Darcy: Rolls eyes at Wick’s blatant flirtation Good morning.
Bing: It’s wonderful to meet you. Thank you for inviting us today.
If I am correct, the Austen family has been in the publishing industry since the late 1900’s. What has kept each generation so invested in the family business?
Darcy: In a nutshell? Familial obligation. There is no money in traditional publishing anymore. Consumers want quick fixes and files they can discard. Printed books are soon to become the dinosaurs of the entertainment world, and Austen’s will go extinct with them.
Wick: Interrupts swiftly What my brother is trying to say is that for us Austen’s, publishing is in our blood and runs through our veins. We want to adapt to the challenging climate ahead and bring our beloved family business into the twenty-tens.
Darcy: Good luck with that.
Bing: Coughs As you can tell, we are passionate about Austen’s and are yet to decide on the way forward, but are all in agreement that we only want what’s best for our company.
Your family history is quite impressive, and yet, as an interviewer, I have to bring up the news around town that people in the industry keep talking about in regards to the fact that your business is in a bit of trouble. I hear that you’re looking to find an investor willing to help you get the business back on track. Do you care to share with my readers your plans for the next chapter in your business?
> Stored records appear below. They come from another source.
(* ===== verification/ListPages.v ===== *)
(** * The pages of the preferences that keep lists

    The watched folders ([AutoAddPage.js]) and the feeds with their rules
    ([RssPage.js]): grids that are edited in place, read from the settings of the
    daemon and written back, as instances of the interface of [Settings]; and the
    test of a feed. *)

From stdpp Require Import base list strings.
From Stdlib Require Import Lia ZArith.
From S2P Require Import Prelude JsNum JsString JsValue Integers ExtCore Fields Settings SortTypes PreferencePages.

Local Open Scope nat_scope.

(** ** A grid that is edited in place *)

Module Table.

(** How a cell is edited: a box, a line of text that may or may not be blank, or
    one of some choices. *)
Inductive editor := Check | Text (allowBlank : bool) | Choice (values : list string).

(** A column: its field's name and type, what is read into it, what is written
    from it, and its editor. *)
Record column := {
  name : string; type : Field.ftype; read : Json.json -> Json.json; write : prim -> Json.json; edited : option editor
}.

(** A record, and the store: whether [getModifiedRecords] has any, and which row
    is selected. *)
Notation row := (obj prim).
Record state := mk { rows : list row; selected : option nat; modified : bool }.
Definition empty : state := mk [] None false.

(** What the page's [map] makes of an entry, as the store's reader converts it;
    an entry of nothing throws. *)
Definition cell (e : Json.json) (c : column) : option (string * prim) :=
  v ← Json.prop (name c) e; Some (name c, Field.convert (type c) (Json.prim_of (read c v))).
Definition row_of (cs : list column) (e : Json.json) : option row := mapM (cell e) cs.
Definition rows_of (cs : list column) (entries : Json.json) : option (list row) :=
  match Json.or entries (Json.JArr []) with Json.JArr l => mapM (row_of cs) l | _ => None end.

(** [loadData]: the records are new ones, so that none is selected; those that
    were modified stay so. *)
Definition loadData (rs : list row) (t : state) : state := mk rs None (modified t).

(** What the page's [each] makes of a record *)
Definition get (k : string) (r : row) : prim := default PUndef (oget k r).
Definition entry (cs : list column) (r : row) : Json.dict := (fun c => (name c, write c (get (name c) r))) <$> cs.

(** [Store.add] of a new record, and [Store.remove] of the one selected *)
Definition add (r : row) (t : state) : state := mk (rows t ++ [r]) (selected t) true.
Definition remove (t : state) : state :=
  match selected t with Some i => mk (delete i (rows t)) None (modified t) | None => t end.
Definition selectRow (i : nat) (t : state) : state := if decide (i < length (rows t)) then mk (rows t) (Some i) (modified t) else t.

(** [onEditComplete], for a value the editor takes *)
Definition takes (ed : editor) (v : prim) : bool :=
  match ed, v with
  | Check, PBool _ => true
  | Text blank, PStr s => blank || negb (bool_decide (s = ""))
  | Choice vs, PStr s => bool_decide (s ∈ vs)
  | _, _ => false
  end.
Definition onEditComplete (i : nat) (k : string) (v : prim) (t : state) : state :=
  match rows t !! i with
  | Some r => if decide (to_str v = to_str (get k r)) then t else mk (<[i := oset k v r]> (rows t)) (selected t) true
  | None => t
  end.
Definition edit (cs : list column) (i : nat) (k : string) (v : prim) (t : state) : state :=
  match List.find (fun c => bool_decide (name c = k)) cs with
  | Some c => match edited c with Some ed => if takes ed v then onEditComplete i k v t else t | None => t end
  | None => t
  end.

(** What is done with a grid. *)
Inductive event := Add | Remove | SelectRow (i : nat) | EditCell (i : nat) (k : string) (v : prim).
Definition handle (cs : list column) (new : row) (e : event) (t : state) : state :=
  match e with
  | Add => add new t
  | Remove => remove t
  | SelectRow i => selectRow i t
  | EditCell i k v => edit cs i k v t
  end.

(** The columns the two pages have: boxes that are on or off where nothing is
    said, and texts. *)
Definition on_box (n : string) : column :=
  {| name := n; type := Field.BOOL; read v := jbool (Json.not_false v); write p := jbool (strict_eq p (PBool true)); edited := Some Check |}.
Definition off_box (n : string) : column :=
  {| name := n; type := Field.BOOL; read v := jbool (Json.is_true v); write p := jbool (strict_eq p (PBool true)); edited := Some Check |}.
Wick: Glares at the eldest Austen I must apologise for the terseness of my brother’s replies. He has been under a lot of stress recently, and we’d appreciate if you left that comment out of your final piece. We have a six-month plan that we are not at liberty to divulge at the moment, but you can assure your readers that this isn’t the end for Austen’s Bookstores.
Darcy: Aren’t at liberty to divulge? Are you listening to yourself? You haven’t got a plan, and you won’t have one in the next six-months. This is all a bloody farce. It’s time to grow up, Wick.
Bing: Could you, ah, strike that last sentence from the final piece too? You know how it gets between brothers. Smiles endearingly
I am sensing some tension in the direction that the three of you want to focus the company towards? Is this due to some of the pressures that your parents are placing upon each of you in regards to their interests in the business?
Bing: Our father has passed over the reins and is enjoying his retirement. He knows we have the best interests of the business at heart.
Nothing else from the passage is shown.